Proinflammatory cytokines are potent inhibitors of bile acid nuclear receptors and transporters. Triptolide (TP), an active ingredient of Tripterygium wilfordii Hook. f., exhibits unique efficacy for autoimmune diseases and tumors. While its clinical application is greatly constrained by hepatotoxicity. Therefore, we explored the mechanism of iNKT cells and associated immunoregulators in TP-induced cholestatic liver injury. TP was administered to both female C57BL/6 mice and Jα18−/− mice. INKT cells released significantly increased Th2 cytokine IL-4 in C57BL/6 mice after TP administration.
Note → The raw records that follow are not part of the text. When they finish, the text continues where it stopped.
(* ===== verification/JsValue.v ===== *)
(** * JsValue: JavaScript values, property reads, truthiness, [String(x)]

    The values the program handles: what [axios] hands back as
    [response.data] (a parsed JSON document or a string), the objects
    built by [FetchWeather], and the strings of the chat model.  Objects
    are ordered lists of own properties with distinct keys, in creation
    order.  Only own data properties are modelled: the keys the program
    reads ([nearest_area], [areaName], [value], [current_condition],
    [temp_C], ...) are not properties of the prototypes, so a missing key
    reads as [undefined] as in JavaScript. *)

From Stdlib Require Import String Ascii List ZArith Lia Bool.
From S2P Require Import Prelude JsString JsNumber.
Import ListNotations.
Open Scope string_scope.
Open Scope js_scope.

Inductive jsval : Type :=
| JUndefined
| JNull
| JBool (b : bool)
| JNum (n : number)
| JStr (s : string)
| JArr (xs : list jsval)
| JObj (props : list (string * jsval)).

(** Induction over nested values. *)
Section JsvalInd.
Variable P : jsval -> Prop.
Hypothesis H_undef : P JUndefined.
Hypothesis H_null : P JNull.
Hypothesis H_bool : forall b, P (JBool b).
Hypothesis H_num : forall n, P (JNum n).
Hypothesis H_str : forall s, P (JStr s).
Hypothesis H_arr : forall xs, Forall P xs -> P (JArr xs).
Hypothesis H_obj : forall ps, Forall (fun kv => P (snd kv)) ps -> P (JObj ps).

Fixpoint jsval_ind' (v : jsval) : P v :=
  match v with
  | JUndefined => H_undef
  | JNull => H_null
  | JBool b => H_bool b
  | JNum n => H_num n
  | JStr s => H_str s
  | JArr xs =>
      H_arr xs ((fix go (l : list jsval) : Forall P l :=
                   match l with
                   | [] => Forall_nil _
                   | x :: l' => Forall_cons x (jsval_ind' x) (go l')
                   end) xs)
  | JObj ps =>
      H_obj ps ((fix go (l : list (string * jsval)) : Forall (fun kv => P (snd kv)) l :=
                   match l with
                   | [] => Forall_nil _
                   | kv :: l' => Forall_cons kv (jsval_ind' (snd kv)) (go l')
                   end) ps)
  end.
End JsvalInd.

(** ** Property keys *)

(** An array index (ECMA-262 6.1.7): the canonical decimal of an
    integer below 2^32 - 1, that is ["0"] or digits not starting with
    ["0"], of value at most 4294967294. *)
Definition array_index (key : string) : option nat :=
  match scan_digits key with
  | (EmptyString, _) => None
  | (d, EmptyString) =>
      match d with
      | String "0" (String _ _) => None
      | _ => let n := digits_value 0 d in
             if Z.ltb n 4294967295 then Some (Z.to_nat n) else None
      end
  | _ => None
  end.

Fixpoint assoc_get (ps : list (string * jsval)) (key : string) : option jsval :=
  match ps with
  | [] => None
  | (k, v) :: ps' => if String.eqb k key then Some v else assoc_get ps' key
  end.

Definition num_of_nat (n : nat) : number := mk_fin (Z.of_nat n) 0.

(** [v[key]] and [v.key]: a read on [undefined] or [null] throws the
    V8 [TypeError]; a missing key reads as [undefined]. *)
Definition get (v : jsval) (key : string) : res jsval :=
  match v with
  | JUndefined =>
      Err (TypeError ("Cannot read properties of undefined (reading '" ++ key ++ "')"))
  | JNull =>
      Err (TypeError ("Cannot read properties of null (reading '" ++ key ++ "')"))
  | JObj ps =>
      Ok (match assoc_get ps key with Some x => x | None => JUndefined end)
  | JArr xs =>
      if String.eqb key "length" then Ok (JNum (num_of_nat (List.length xs)))
      else match array_index key with
           | Some i => Ok (match nth_error xs i with Some x => x | None => JUndefined end)
           | None => Ok JUndefined
           end
  | JStr s =>
      if String.eqb key "length" then Ok (JNum (num_of_nat (String.length s)))
      else match array_index key with
           | Some i =>
               Ok (match String.get i s with
                   | Some c => JStr (String c EmptyString)
                   | None => JUndefined
                   end)
           | None => Ok JUndefined
           end
  | JBool _ | JNum _ => Ok JUndefined
  end.

(** A chain of reads [v.k1.k2...], stopping at the first throw. *)
Fixpoint get_path (v : jsval) (path : list string) : res jsval :=
  match path with
  | [] => Ok v
  | k :: path' => x <-? get v k ;; get_path x path'
  end.

(** A chain of reads is the reads of its first part, then of the rest. *)
Lemma get_path_app (v : jsval) (p1 p2 : list string) :
  get_path v (p1 ++ p2) = (x <-? get_path v p1 ;; get_path x p2).
Proof.
  revert v; induction p1 as [|k p1 IH]; intros v; [reflexivity |].
  cbn [app get_path]; destruct (get v k); cbn; [apply IH | reflexivity].
Qed.

(** ** Truthiness: [!!v] *)

Definition truthy (v : jsval) : bool :=
  match v with
  | JUndefined | JNull => false
  | JBool b => b
  | JNum n => num_truthy n
  | JStr s => negb (String.eqb s "")
  | JArr _ | JObj _ => true
  end.

(** ** [String(v)] (ToString) *)

Fixpoint to_js_string (v : jsval) : string :=
  match v with
  | JUndefined => "undefined"
  | JNull => "null"
  | JBool true => "true"
  | JBool false => "false"
  | JNum n => to_string n
  | JStr s => s
  | JArr xs =>
      str_join ","
        (map (fun x => match x with
                       | JUndefined | JNull => ""
                       | _ => to_js_string x
                       end) xs)
  | JObj _ => "[object Object]"
  end.

(** [parseFloat(v)]: ToString first, then the string algorithm. *)
Definition parseFloat (v : jsval) : number := parseFloat_str (to_js_string v).

Definition is_object (v : jsval) : bool :=
  match v with JObj _ => true | _ => false end.

(** ** Array indices are the canonical decimals below 2^32 - 1 *)

Section ArrayIndex.
Local Open Scope Z_scope.

Lemma digit_val_lt (c : ascii) : is_digit c = true -> (digit_val c < 10)%nat.
Proof.
  unfold is_digit, digit_val; intros H; apply andb_true_iff in H as [H1 H2].
  apply Nat.leb_le in H1, H2; lia.
Qed.

Lemma digit_val_inj (c c' : ascii) :
  is_digit c = true -> is_digit c' = true -> digit_val c = digit_val c' -> c = c'.
Proof.
  unfold is_digit, digit_val, code; intros H H' E.
  apply andb_true_iff in H as [H1 _], H' as [H1' _]; apply Nat.leb_le in H1, H1'.
  rewrite <- (ascii_nat_embedding c), <- (ascii_nat_embedding c'); f_equal; lia.
Qed.

(** A string of [L] digits read onto [acc] lies in
    [[acc * 10^L, (acc + 1) * 10^L)]. *)
Lemma digits_value_bound (d : string) (acc : Z) :
  all_chars is_digit d = true -> 0 <= acc ->
  acc * 10 ^ Z.of_nat (String.length d) <= digits_value acc d < (acc + 1) * 10 ^ Z.of_nat (String.length d).
Proof.
  revert acc; induction d as [|c d IH]; intros acc Hd Ha; cbn [String.length digits_value]; [lia |].
  cbn [all_chars] in Hd; apply andb_true_iff in Hd as [Hc Hd].
  pose proof (digit_val_lt c Hc) as Hv.
  destruct (IH (acc * 10 + Z.of_nat (digit_val c)) Hd ltac:(lia)) as [Hlo Hhi].
  pose proof (Z.pow_pos_nonneg 10 (Z.of_nat (String.length d)) ltac:(lia) ltac:(lia)).
  rewrite Nat2Z.inj_succ, Z.pow_succ_r by lia; split; nia.
Qed.

(** Digit strings of one length with one value are equal. *)
Lemma digits_value_inj (d1 d2 : string) (acc : Z) :
  all_chars is_digit d1 = true -> all_chars is_digit d2 = true -> 0 <= acc ->
  String.length d1 = String.length d2 -> digits_value acc d1 = digits_value acc d2 -> d1 = d2.
Proof.
  revert d2 acc; induction d1 as [|c1 d1 IH]; intros [|c2 d2] acc H1 H2 Ha Hl Hv;
    try discriminate; [reflexivity |].
  cbn [all_chars String.length digits_value] in *; injection Hl as Hl.
  apply andb_true_iff in H1 as [Hc1 H1], H2 as [Hc2 H2].
  pose proof (digit_val_lt c1 Hc1); pose proof (digit_val_lt c2 Hc2).
  pose proof (digits_value_bound d1 (acc * 10 + Z.of_nat (digit_val c1)) H1 ltac:(lia)).
  pose proof (digits_value_bound d2 (acc * 10 + Z.of_nat (digit_val c2)) H2 ltac:(lia)).
  rewrite Hl in *; set (P := 10 ^ Z.of_nat (String.length d2)) in *.
  assert (HP : 0 < P) by (apply Z.pow_pos_nonneg; lia).
  assert (A1 : acc * 10 + Z.of_nat (digit_val c1) < acc * 10 + Z.of_nat (digit_val c2) + 1)
    by (apply (Z.mul_lt_mono_pos_r P); nia).
  assert (A2 : acc * 10 + Z.of_nat (digit_val c2) < acc * 10 + Z.of_nat (digit_val c1) + 1)
    by (apply (Z.mul_lt_mono_pos_r P); nia).
  assert (Hc : digit_val c1 = digit_val c2) by lia.
  rewrite (digit_val_inj c1 c2 Hc1 Hc2 Hc) in *; f_equal.
  exact (IH d2 (acc * 10 + Z.of_nat (digit_val c2)) H1 H2 ltac:(lia) eq_refl Hv).
Qed.

(** No leading zero, except in ["0"] itself. *)
Definition lead_ok (d : string) : bool :=
  match d with String c (String _ _) => negb (Ascii.eqb c "0") | _ => true end.

Lemma array_index_eq (key : string) :
  array_index key =
  match scan_digits key with
  | (d, EmptyString) =>
      if (negb (String.eqb d "") && lead_ok d && Z.ltb (digits_value 0 d) 4294967295)%bool
      then Some (Z.to_nat (digits_value 0 d)) else None
  | _ => None
  end.
Proof.
  unfold array_index; destruct (scan_digits key) as [d r].
  destruct d as [|c [|c' d']]; destruct r; try reflexivity.
  all: destruct c as [[] [] [] [] [] [] [] []]; reflexivity.
Qed.

Lemma digit_zero (c : ascii) : is_digit c = true -> digit_val c = 0%nat -> c = "0"%char.
Proof. intros Hc H; apply digit_val_inj; [exact Hc | reflexivity | exact H]. Qed.

(** A canonical decimal of [L] digits other than ["0"] is at least
    [10^(L-1)]. *)
Lemma canon_lower (d : string) :
  all_chars is_digit d = true -> d <> EmptyString -> lead_ok d = true ->
  d = "0" \/ 10 ^ Z.of_nat (String.length d - 1) <= digits_value 0 d.
Proof.
  destruct d as [|c d]; intros Hd Hne Hl; [contradiction |].
  cbn [all_chars] in Hd; apply andb_true_iff in Hd as [Hc Hd].
  cbn [String.length digits_value]; replace (S (String.length d) - 1)%nat with (String.length d) by lia.
  destruct (Nat.eq_dec (digit_val c) 0) as [Hz|Hz].
  - left; rewrite (digit_zero c Hc Hz) in *; destruct d; [reflexivity | discriminate].
  - right; pose proof (digits_value_bound d (0 * 10 + Z.of_nat (digit_val c)) Hd ltac:(lia)); nia.
Qed.

(** Two canonical decimals of one value are equal. *)
Lemma canon_unique (d1 d2 : string) :
  all_chars is_digit d1 = true -> d1 <> EmptyString -> lead_ok d1 = true ->
  all_chars is_digit d2 = true -> d2 <> EmptyString -> lead_ok d2 = true ->
  digits_value 0 d1 = digits_value 0 d2 -> d1 = d2.
Proof.
  intros H1 N1 L1 H2 N2 L2 Hv.
  pose proof (digits_value_bound d1 0 H1 ltac:(lia)) as B1.
  pose proof (digits_value_bound d2 0 H2 ltac:(lia)) as B2.
  destruct (canon_lower d1 H1 N1 L1) as [->|C1], (canon_lower d2 H2 N2 L2) as [->|C2];
    cbn in Hv; try reflexivity.
  - pose proof (Z.pow_pos_nonneg 10 (Z.of_nat (String.length d2 - 1))); lia.
  - pose proof (Z.pow_pos_nonneg 10 (Z.of_nat (String.length d1 - 1))); lia.
  - apply (digits_value_inj d1 d2 0 H1 H2 ltac:(lia)); [| exact Hv].
    destruct d1 as [|c1 d1]; [contradiction |]; destruct d2 as [|c2 d2]; [contradiction |].
    cbn [String.length] in *.
    replace (S (String.length d1) - 1)%nat with (String.length d1) in C1 by lia.
    replace (S (String.length d2) - 1)%nat with (String.length d2) in C2 by lia.
    destruct (Nat.lt_total (String.length d1) (String.length d2)) as [Hlt|[Heq|Hlt]]; [| lia |].
    + pose proof (Z.pow_le_mono_r 10 (Z.of_nat (S (String.length d1))) (Z.of_nat (String.length d2)) ltac:(lia) ltac:(lia)).
      rewrite Nat2Z.inj_succ in B1; lia.
    + pose proof (Z.pow_le_mono_r 10 (Z.of_nat (S (String.length d2))) (Z.of_nat (String.length d1)) ltac:(lia) ltac:(lia)).
      rewrite Nat2Z.inj_succ in B2; lia.
Qed.

(** [Z_digits] writes canonical decimals. *)
Lemma Z_digits_lead_ok (n : Z) : 0 <= n -> lead_ok (Z_digits n) = true.
Proof.
  intros Hn; destruct (Z.eq_dec n 0) as [->|Hnz]; [reflexivity |].
  assert (Hp : 0 < n) by lia.
  pose proof (digits_aux_lead (Pos.size_nat (Z.to_pos n)) n EmptyString (conj Hp (Z_digits_fuel n Hn))) as Hl.
  destruct (Z_digits_spec n Hn) as (_ & Hd & Hv); fold (Z_digits n) in Hl.
  cbn [String.length] in Hl; rewrite Nat.sub_0_r in Hl.
  destruct (Z_digits n) as [|c [|c' r]]; [reflexivity | reflexivity |]; cbn [lead_ok].
  destruct (Ascii.eqb_spec c "0") as [->|_]; [exfalso | reflexivity].
  cbn [all_chars] in Hd; apply andb_true_iff in Hd as [_ Hd].
  pose proof (digits_value_bound (String c' r) 0 Hd ltac:(lia)) as [_ B].
  cbn [digits_value] in Hv; cbn [String.length digits_value] in Hl, B.
  replace (S (S (String.length r)) - 1)%nat with (S (String.length r)) in Hl by lia.
  change (0 * 10 + Z.of_nat (digit_val "0")) with 0 in Hv; lia.
Qed.

Lemma scan_digits_split (k d r : string) :
  scan_digits k = (d, r) -> k = d ++ r /\ all_chars is_digit d = true.
Proof.
  revert d r; induction k as [|c k IH]; intros d r; cbn [scan_digits]; [intros [= <- <-]; auto |].
  destruct (is_digit c) eqn:Hc; [| intros [= <- <-]; auto].
  destruct (scan_digits k) as [d' r'] eqn:E; intros [= <- <-].
  destruct (IH d' r' eq_refl) as [-> Hd]; cbn [all_chars append]; rewrite Hc, Hd; auto.
Qed.

(** The property keys [array_index] treats as array indices (for
    element reads and for the key order of [JSON.stringify]) are
    exactly those ECMA-262 6.1.7 calls array indices: the decimal
    [ToString(i)] of an integer [i] below [2^32 - 1], with no other
    spelling (no sign, no leading zero, no exponent). *)
Theorem array_index_spec (key : string) (i : nat) :
  array_index key = Some i <-> Z.of_nat i < 4294967295 /\ key = Z_digits (Z.of_nat i).
Proof.
  rewrite array_index_eq; split.
  - destruct (scan_digits key) as [d [|c r]] eqn:E; [| discriminate].
    destruct (negb (String.eqb d "") && lead_ok d && Z.ltb (digits_value 0 d) 4294967295)%bool eqn:B;
      [intros [= <-] | discriminate].
    apply andb_true_iff in B as [[Hne Hl]%andb_true_iff Hb]; apply Z.ltb_lt in Hb.
    apply negb_true_iff, String.eqb_neq in Hne.
    apply scan_digits_split in E as [-> Hd]; rewrite str_app_nil_r.
    pose proof (digits_value_bound d 0 Hd ltac:(lia)) as [B0 _].
    rewrite Z2Nat.id by lia; split; [exact Hb |].
    destruct (Z_digits_spec (digits_value 0 d) ltac:(lia)) as (Zn & Zd & Zv).
    apply canon_unique; auto using Z_digits_lead_ok with zarith.
  - intros [Hb ->]; destruct (Z_digits_spec (Z.of_nat i) ltac:(lia)) as (Zn & Zd & Zv).
    rewrite scan_digits_all by exact Zd; rewrite Zv, Z_digits_lead_ok by lia.
    destruct (String.eqb_spec (Z_digits (Z.of_nat i)) "") as [E|_]; [contradiction |].
    apply Z.ltb_lt in Hb; rewrite Hb, Nat2Z.id; reflexivity.
Qed.
End ArrayIndex.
Blood biochemistry, histopathology and immunohistochemistry demonstrated that TP-induced cholestasis liver injury. In Jα18−/− mice, cholestatic liver damage was alleviated due to the upregulation of type 2 NKT cells, nuclear receptor FXR, transporter OATP1B2 and CYP450, but also the downregulation of Cxcl10, ICAM-1 and Egr-1. Above results suggested that Th2 cytokines produced by iNKT cells suppressed type 2 NKT cells and promoted the expression of immunoregulatory factors represented by CXCL10, ICAM-1 and Egr-1, which in turn affected cholestasis-related nuclear receptor, transporter and enzymes, thus aggravated cholestatic liver injury. Our research contributes to better understanding of the role of iNKT cells in TP-induced cholestatic liver injury, thereby providing potential therapeutic targets for clinical prevention and treatment. [Display omitted] •INKT cells involve in TP-induced cholestatic liver injury by inducing inflammation.•INKT cells produce Th2 cytokines to induce CXCL10, ICAM-1 and Egr-1 expression.•Jα18−/− mice inhibited CXCL10, ICAM-1 and Egr 1, leading to TP toxicity mitigation.•Jα18−/− mice upregulated type 2 NKT cells, FXR, OATP1B2 and CYP450 to improve cholestasis of TP.•NKT cell and related immunoregulatory factors provide targets for cholestasis.